* [YOUR TASK]: The answer required is how many lines of the following entries contain the word "argv", with no other words.

[Stored data entries]
(* ===== verification/ListSpec.v ===== *)
(** * Lists: what the commands mean

    The commands on a finite map from keys to non-empty lists of byte strings, where a
    listpack, a quicklist, an iterator or a heap does not occur. *)

From stdpp Require Import gmap.
From Stdlib Require Import String.
From S2P Require Import Prelude Util Lzf LzfProofs Listpack ListpackRepr ListpackElem ListpackEdit ListpackValues Linked Adlist Post Quicklist QuicklistRepr QuicklistNodes QuicklistCompress QuicklistEdit QuicklistPush QuicklistPop QuicklistIter QuicklistSeek QuicklistHistory ListType ListRepr.

Module ListSpec.
Import Linked Quicklist ListpackValues QuicklistHistory ListType ListRepr ListEnds ListCommands.

Implicit Types (l : list (list Z)).
Abbreviation lists := (gmap key (list (list Z))).

(** ** On one list *)

Definition push_many (where_ : list_position) (argv : list (list Z)) l : list (list Z) :=
  match where_ with LIST_HEAD => rev argv ++ l | LIST_TAIL => l ++ argv end.

(** The elements from one index to another, from the end if they are negative. *)
Definition range_of l (start end_ : Z) : list (list Z) :=
  let start := if start <? 0 then Z.max 0 (zlen l + start) else start in
  let end_ := if end_ <? 0 then zlen l + end_ else Z.min end_ (zlen l - 1) in
  take (Z.to_nat (end_ + 1 - start)) (drop (Z.to_nat start) l).

(** Beside the first element that is equal to the pivot. *)
Fixpoint insert_pivot (where_ : list_position) (pivot ele : list Z) l : option (list (list Z)) :=
  match l with
  | [] => None
  | v :: l =>
      if decide (v = pivot) then Some (match where_ with LIST_TAIL => v :: ele :: l | LIST_HEAD => ele :: v :: l end)
      else cons v <$> insert_pivot where_ pivot ele l
  end.

(** Without the first [n] elements that are equal to [s]. *)
Fixpoint remove_up_to (n : nat) (s : list Z) l : list (list Z) :=
  match n, l with
  | O, _ => l
  | _, [] => []
  | S m, v :: l => if decide (v = s) then remove_up_to m s l else v :: remove_up_to n s l
  end.

(** LREM: from the head, or from the tail if the number is negative; all if it is 0. *)
Definition remove_equal (toremove : Z) (s : list Z) l : list (list Z) :=
  if toremove <? 0 then rev (remove_up_to (Z.to_nat (- toremove)) s (rev l))
  else if toremove =? 0 then filter (λ v, v ≠ s) l
  else remove_up_to (Z.to_nat toremove) s l.

(** The popped elements and the others. *)
Definition pop_many (where_ : list_position) (n : nat) l : list (list Z) * list (list Z) :=
  match where_ with
  | LIST_HEAD => (take n l, drop n l)
  | LIST_TAIL => (take n (rev l), rev (drop n (rev l)))
  end.

(** The indexes of the elements that are equal to [s]. *)
Fixpoint hits (s : list Z) (index : Z) l : list Z :=
  match l with
  | [] => []
  | v :: l => if decide (v = s) then index :: hits s (index + 1) l else hits s (index + 1) l
  end.

(** LPOS: the hits among the first [maxlen] elements in the direction of the rank, from
    that rank on, [count] of them. *)
Definition positions (s : list Z) (a : lpos_args) l : list Z :=
  let rank := lpos_rank a in
  let facing := if rank <? 0 then rev l else l in
  let seen := if lpos_maxlen a =? 0 then facing else take (Z.to_nat (lpos_maxlen a)) facing in
  let found := drop (Z.to_nat (Z.abs rank - 1)) (hits s 0 seen) in
  let found := if lpos_count a =? -1 then take 1 found else if lpos_count a =? 0 then found else take (Z.to_nat (lpos_count a)) found in
  (λ i, if rank <? 0 then zlen l - i - 1 else i) <$> found.

(** ** On the map *)

Inductive list_cmd :=
  | CPush (k : key) (argv : list (list Z)) (where_ : list_position) (xx : bool)
  | CInsert (k : key) (where_arg pivot ele : list Z)
  | CLen (k : key)
  | CIndex (k : key) (arg : list Z)
  | CSet (k : key) (arg ele : list Z)
  | CRange (k : key) (arg1 arg2 : list Z)
  | CPop (k : key) (argv : list (list Z)) (where_ : list_position)
  | CMpop (argv : list (list Z))
  | CTrim (k : key) (arg1 arg2 : list Z)
  | CRem (k : key) (arg ele : list Z)
  | CPos (k : key) (ele : list Z) (argv : list (list Z))
  | CMove (src dst : key) (arg1 arg2 : list Z)
  | CRpoplpush (src dst : key).

(** An empty list is not stored. *)
Definition store (M : lists) (k : key) l : lists := match l with [] => delete k M | _ => <[k := l]> M end.

Definition at_key (M : lists) (k : key) : list (list Z) := default [] (M !! k).

Definition where_of (arg : list Z) : option list_position :=
  if strcasecmp_eq arg (bytes_of_string "after"%string) then Some LIST_TAIL
  else if strcasecmp_eq arg (bytes_of_string "before"%string) then Some LIST_HEAD
  else None.

Definition pop_keyed (M : lists) (k : key) (where_ : list_position) (count : Z) : lists * list (list Z) :=
  let '(popped, l) := pop_many where_ (Z.to_nat count) (at_key M k) in (store M k l, popped).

* [OUTPUT FOR THIS EXERCISE]: 6